(** * G-code generator: the move-document engine of [gcode_generator.py]

    A shallow embedding of the engine part of [src/gcode_generator.py]
    (number formatting, the X/Y line parser, merge-on-append, snapshot and
    undo, loop expansion, import and export), followed by the properties
    proved about it.

    Conventions of the embedding:
    - a Python [str] is a [string]; a character is a code point below 256;
      the methods of [str] the program calls are in the module [Str];
    - a Python [float] is an IEEE 754 binary64 value, [spec_float] of the
      standard library, with the operations of [SpecFloat] at precision 53
      and maximal exponent 1024; [float(s)], [int(v)], [str(v)] and the
      format [.6f] are in the module [Flt], all correctly rounded;
    - a Python [int] is a [Z];
    - a call that may raise returns a [result]; [try ... except ValueError]
      is [catch_value_error];
    - the two module globals [gcode_lines] and [last_snapshot] form the
      record [state], threaded explicitly; the list box, which mirrors
      [gcode_lines], and the plot are not modelled;
    - what a handler reads from the widgets and dialogs (entry texts, the
      selection, the answers to the yes/no questions, the lines of the file)
      is passed to it as arguments, and it returns the state it leaves
      with an [outcome];
    - the unbounded [while True] of [loop_block] runs on fuel, one unit per
      group attempted. *)

From Stdlib Require Import ZArith List String Ascii Bool Lia.
From Stdlib Require Import Numbers.DecimalString.
From Stdlib Require Import Floats.SpecFloat.
Import ListNotations.

Local Open Scope list_scope.
Local Open Scope string_scope.
Local Open Scope bool_scope.

(* ===================================================================== *)
(** * Exceptions *)

Inductive exn : Type := ValueError | OverflowError | IndexError.

Inductive result (A : Type) : Type :=
| Ok (a : A)
| Raise (e : exn).
Arguments Ok {A} a.
Arguments Raise {A} e.

Definition bind {A B : Type} (r : result A) (k : A -> result B) : result B :=
  match r with
  | Ok a => k a
  | Raise e => Raise e
  end.

Notation "x <- c ;; k" := (bind c (fun x => k))
  (at level 61, c at next level, right associativity).

(** [try: body except ValueError: handler] *)
Definition catch_value_error {A : Type} (body : result A) (handler : result A)
  : result A :=
  match body with
  | Raise ValueError => handler
  | r => r
  end.

(** [try: body except Exception: handler]; every [exn] is an [Exception]. *)
Definition catch_exception {A : Type} (body : result A) (handler : result A)
  : result A :=
  match body with
  | Raise _ => handler
  | r => r
  end.

(* ===================================================================== *)
(** * Python strings *)

Module Str.

Definition code (c : ascii) : nat := nat_of_ascii c.

(** [str.isspace] on one code point below 256. *)
Definition is_space (c : ascii) : bool :=
  let n := code c in
  ((9 <=? n)%nat && (n <=? 13)%nat)
  || ((28 <=? n)%nat && (n <=? 32)%nat)
  || (n =? 133)%nat || (n =? 160)%nat.

Definition is_digit (c : ascii) : bool :=
  let n := code c in (48 <=? n)%nat && (n <=? 57)%nat.

Definition is_lower (c : ascii) : bool :=
  let n := code c in (97 <=? n)%nat && (n <=? 122)%nat.

Definition is_upper (c : ascii) : bool :=
  let n := code c in (65 <=? n)%nat && (n <=? 90)%nat.

(** [str.upper] and [str.lower], letter by letter.  Only the ASCII
    letters are mapped: no other code point maps to an ASCII letter or
    digit, and the program only compares the result with ASCII text. *)
Definition upper_char (c : ascii) : ascii :=
  if is_lower c then ascii_of_nat (code c - 32) else c.

Definition lower_char (c : ascii) : ascii :=
  if is_upper c then ascii_of_nat (code c + 32) else c.

Fixpoint map (f : ascii -> ascii) (s : string) : string :=
  match s with
  | EmptyString => EmptyString
  | String c r => String (f c) (map f r)
  end.

Definition upper : string -> string := map upper_char.
Definition lower : string -> string := map lower_char.

(** [s.startswith(p)] *)
Fixpoint startswith (s p : string) {struct p} : bool :=
  match p with
  | EmptyString => true
  | String b p' =>
      match s with
      | EmptyString => false
      | String a s' => Ascii.eqb a b && startswith s' p'
      end
  end.

(** [c in s] for a one-character [c] *)
Fixpoint contains_char (c : ascii) (s : string) : bool :=
  match s with
  | EmptyString => false
  | String a r => Ascii.eqb a c || contains_char c r
  end.

(** [p in s] *)
Fixpoint contains (p s : string) : bool :=
  startswith s p
  || match s with
     | EmptyString => false
     | String _ r => contains p r
     end.

(** [s.split(sep, 1)] for a one-character [sep] *)
Fixpoint split_once (sep : ascii) (s : string) : list string :=
  match s with
  | EmptyString => [EmptyString]
  | String a r =>
      if Ascii.eqb a sep then [EmptyString; r]
      else match split_once sep r with
           | x :: rest => String a x :: rest
           | [] => []
           end
  end.

(** [l[0]] *)
Definition item0 (l : list string) : result string :=
  match l with
  | x :: _ => Ok x
  | [] => Raise IndexError
  end.

(** [s.lstrip(chars)]; [p] tells the characters to strip. *)
Fixpoint lstrip_by (p : ascii -> bool) (s : string) : string :=
  match s with
  | EmptyString => EmptyString
  | String a r => if p a then lstrip_by p r else s
  end.

(** [s.rstrip(chars)] *)
Fixpoint rstrip_by (p : ascii -> bool) (s : string) : string :=
  match s with
  | EmptyString => EmptyString
  | String a r =>
      match rstrip_by p r with
      | EmptyString => if p a then EmptyString else String a EmptyString
      | r' => String a r'
      end
  end.

(** [s.strip()] *)
Definition strip (s : string) : string :=
  rstrip_by is_space (lstrip_by is_space s).

(** [s.rstrip(c)] for a one-character [c] *)
Definition rstrip_char (c : ascii) (s : string) : string :=
  rstrip_by (Ascii.eqb c) s.

(** [s.replace(a, b)] for one-character [a] and [b] *)
Definition replace_char (a b : ascii) (s : string) : string :=
  map (fun c => if Ascii.eqb c a then b else c) s.

(** [s.split()]: the maximal runs of characters that are not
    whitespace.  [cur] is the run being read. *)
Fixpoint split_from (cur : string) (s : string) : list string :=
  match s with
  | EmptyString =>
      match cur with EmptyString => [] | _ => [cur] end
  | String a r =>
      if is_space a then
        match cur with
        | EmptyString => split_from EmptyString r
        | _ => cur :: split_from EmptyString r
        end
      else split_from (cur ++ String a EmptyString) r
  end.

Definition split (s : string) : list string := split_from EmptyString s.

(** [s[1:]] *)
Definition tail (s : string) : string :=
  match s with
  | EmptyString => EmptyString
  | String _ r => r
  end.

(** [sep.join(l)] *)
Fixpoint join (sep : string) (l : list string) : string :=
  match l with
  | [] => EmptyString
  | [x] => x
  | x :: rest => x ++ sep ++ join sep rest
  end.

Fixpoint repeat (c : ascii) (n : nat) : string :=
  match n with
  | O => EmptyString
  | S k => String c (repeat c k)
  end.

Definition is_empty (s : string) : bool :=
  match s with EmptyString => true | _ => false end.

End Str.

(* ===================================================================== *)
(** * Python numbers: [float] (binary64) and [int] *)

Module Flt.

Local Open Scope Z_scope.

Definition float : Type := spec_float.

Definition prec : Z := 53.
Definition emax : Z := 1024.

Definition add : float -> float -> float := SFadd prec emax.
Definition sub : float -> float -> float := SFsub prec emax.
Definition mul : float -> float -> float := SFmul prec emax.
Definition abs : float -> float := SFabs.
(** [a < b], [a <= b], [a > b]: false as soon as one side is NaN. *)
Definition ltb (a b : float) : bool := SFltb a b.
Definition leb (a b : float) : bool := SFleb a b.
Definition gtb (a b : float) : bool := SFltb b a.

Definition is_nan (v : float) : bool :=
  match v with S754_nan => true | _ => false end.
Definition is_inf (v : float) : bool :=
  match v with S754_infinity _ => true | _ => false end.

Definition same (a b : float) : bool :=
  match a, b with
  | S754_zero s, S754_zero t => Bool.eqb s t
  | S754_infinity s, S754_infinity t => Bool.eqb s t
  | S754_nan, S754_nan => true
  | S754_finite s m e, S754_finite t n f =>
      Bool.eqb s t && Pos.eqb m n && Z.eqb e f
  | _, _ => false
  end.

(** ** Rounding an exact value to the nearest binary64, ties to even *)

(** The positive rational [n / d], with sign [sx]. The quotient is
    computed with at least 63 significant bits and the remainder kept as
    the location of the exact value between two quotients. *)
Definition round_ratio (sx : bool) (n d : positive) : float :=
  let s := Z.max 0 (64 + Zpos (digits2_pos d) - Zpos (digits2_pos n)) in
  let '(q, r) := Z.div_eucl (Zpos n * 2 ^ s) (Zpos d) in
  binary_round_aux prec emax sx q (- s) (new_location (Zpos d) r).
Lemma never_deletes_importBlob env name d : never_deletes (importBlob env name d).
Proof.
  apply never_deletes_bind; [apply never_deletes_fetch |]. intros res.
  destruct (ok res), (body res) as [content|]; try apply never_deletes_ret.
  apply never_deletes_bind; [|intros _; apply never_deletes_reread].
  assert (Hmulti : ∀ n,
    never_deletes (upload <- storage_createMultipartUpload (blob_key name d) (put_options d res) ;;
                   import_multipart env name d upload n)).
  { intros n. apply never_deletes_bind; [apply never_deletes_create |]. intros id.
    apply never_deletes_try_catch.
    - apply never_deletes_bind; [apply never_deletes_import_parts |].
      intros parts. apply never_deletes_complete.
    - intros e. apply never_deletes_bind; [apply never_deletes_abort |].
      intros _. apply never_deletes_throw. }
  destruct (contentLength_of res) as [|n]; [apply never_deletes_put |].
  destruct (partSize <? n); [apply Hmulti | apply never_deletes_put].
Qed.

Lemma never_deletes_importManifest env name d : never_deletes (importManifest env name d).
Proof.
  apply never_deletes_bind; [apply never_deletes_fetch |]. intros res.
  destruct (ok res), (body res) as [content|]; try apply never_deletes_ret.
  apply never_deletes_bind; [apply never_deletes_put | intros _; apply never_deletes_reread].
Qed.

Lemma never_deletes_import_blob_unless_stored env name d :
  never_deletes (import_blob_unless_stored env name d).
Proof.
  apply never_deletes_bind; [apply never_deletes_head |]. intros [o|].
  - apply never_deletes_ret.
  - apply never_deletes_bind; [apply never_deletes_importBlob | intros _; apply never_deletes_ret].
Qed.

- [Task] Each line that contains the string "positive" counts once; report how many such lines the entries have, giving only the number.

- [Your solution] 2